If $\omega =\{a, b\}$, $\mathbb{E} \left[Y \middle\vert G\right] = \frac{1}{2} \bullet \Pr \left( \mathbb{E} \left[X \middle\vert F\right] = \frac{1}{2} \middle\vert \omega =\{a, b\} \right) + 1 \bullet \Pr \left( \mathbb{E} \left[X \middle\vert F\right] = 1\middle\vert \omega =\{a, b\} \right) = \frac{1}{2} \bullet \frac{\mathbb{Q}(a)}{\mathbb{Q}(a)+\mathbb{Q}(b)} + 1 \bullet \frac{\mathbb{Q}(b)}{\mathbb{Q}(a)+\mathbb{Q}(b)} = \frac{2}{3} \, .$

Answer 2

Let $ \Omega = ${a,b,c} with $\mathbb{P}$({a}) = 1/2, $\mathbb{P}$({b}) = 1/4 and $\mathbb{P}$({c}) = 1/4.
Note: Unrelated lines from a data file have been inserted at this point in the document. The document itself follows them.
Lemma auth_round_sound l s x s' :
  loop_inv l s -> auth_round cfg l s = (inl x, s') -> match x with inl l' => loop_inv l' s' | inr perms => admitted perms end.
Proof.
  intros [Hh Hc]. unfold auth_round.
  destruct (_ && _); [intros E; by apply disconnect_inr in E as [? [=]]|].
  destruct (_ <=? _); [intros E; by apply disconnect_inr in E as [? [=]]|]. cbv zeta. intros E.
  minv E. pose proof (history_step _ _ _ _ _ _ Hh (runs_read_request cfg _ _) Hm) as Hh1.
  assert (reads s a /\ partial_user l = (if l_partial l then Some (userAuthRequest_User a) else None)) as [Hread Hu].
  { unfold read_request in Hm. minv Hm. minv Hm. destruct a0 as [p| |e]; [|done..]. injection Hm1 as <- <-.
    unfold readPacket in Hm0. destruct (ss_in s) as [|x0 rest] eqn:Ein; [done|]. injection Hm0 as -> _.
    minv Hm. destruct (UnmarshalMsg userAuthRequestMsg p) as [req|] eqn:Eum; [|done]. injection Hm0 as <- <-.
    destruct (gos_eqb_spec (userAuthRequest_Service req) serviceSSH) as [Hsv|]; cbn [negb] in Hm; [|done].
    destruct (gos_eqb_spec (l_user l) (userAuthRequest_User req)) as [Hus|]; cbn [negb andb] in Hm.
    - injection Hm as <- _. split; [by exists p, rest|]. unfold partial_user. by rewrite Hus.
    - destruct (l_partial l) eqn:Epa; [done|]. injection Hm as <- _. split; [by exists p, rest|]. unfold partial_user. by rewrite Epa. }
  minv E. pose proof (history_step _ _ _ _ _ _ Hh1 (runs_send_banner cfg _ _ _) Hm0) as Hh2.
  minv E. pose proof (history_step _ _ _ _ _ _ Hh2 (runs_auth_method cfg _ _ _ _) Hm1) as Hh3.
  destruct a1 as [cache' v].
  destruct (auth_method_sound _ _ (partial_user l) _ _ _ _ _ _ ltac:(intros Ef; unfold partial_user; by rewrite Ef) Hh2 Hc Hm1) as [Hc' Hv].
  cbn [fst snd] in E. destruct v as [|perms err].
  { injection E as <- <-. unfold loop_inv, partial_user in *. cbn [l_config l_partial l_user l_cache]. rewrite <- Hu. by split. }
  eapply (conclude_sound (partial_user l)) in E; [|done|done|exact Hu|done|exact Hh|exact Hread|intros Hs; by apply Hv].
  destruct x as [l'|p]; [done|]. destruct E as (-> & -> & Hsrc). exists (partial_user l), (l_config l), s, a.
  split; [done|]. split; [done|]. split; [rewrite Hu; destruct (l_partial l); [by right|by left]|]. split; [|done]. apply Hv; [done|by left].
Qed.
Define a random variable X $$ X = \begin{cases} 1 , \quad & w = \{ a \}, P(X = 1) = 1/2\\ 2 , \quad & w = \{ b,c \}, P(X = 2) = 1/2\\ \end{cases} \\ $$ Define 2 sigma-algebra:

$ \mathcal{F}:=\left\{ \emptyset ,\left\{a\right\},\left\{b,c\right\},\Omega\right\} $

$ \mathcal{G}:=\left \{ \emptyset ,\left \{a,b\right \},\left \{c\right \},\Omega\right \}$

Obviously, $X$ is $\mathcal{F}$-measurable,so $\mathbb{E} \left [ X|\mathcal{F} \right ] = X $ $$\begin{aligned} \mathbb{E} \left [\mathbb{E} \left [ X|\mathcal{F} \right ]|\mathcal{G} \right ] & = \mathbb{E} \left [ X|\mathcal{G} \right ] \\ & = \begin{cases} 4/3 , & w = \{ a,b \}, P(Y = 4/3) = 3/4 \\ 2 , & w = \{ c \}, P(Y = 2) = 1/4 \\ \end{cases} \\ & := Y \\ \end{aligned}$$

$$\begin{aligned} \mathbb{E} \left [\mathbb{E} \left [ X|\mathcal{G} \right ]|\mathcal{F} \right ] & = \mathbb{E} \left [ Y|\mathcal{F} \right ] \\ & = \begin{cases} 4/3 , & w = \{ a \}, P(Y = 4/3) = 1/2 \\ 5/3 , & w = \{ b,c \}, P(Y = 5/3) = 1/2 \\ \end{cases} \\ \end{aligned}$$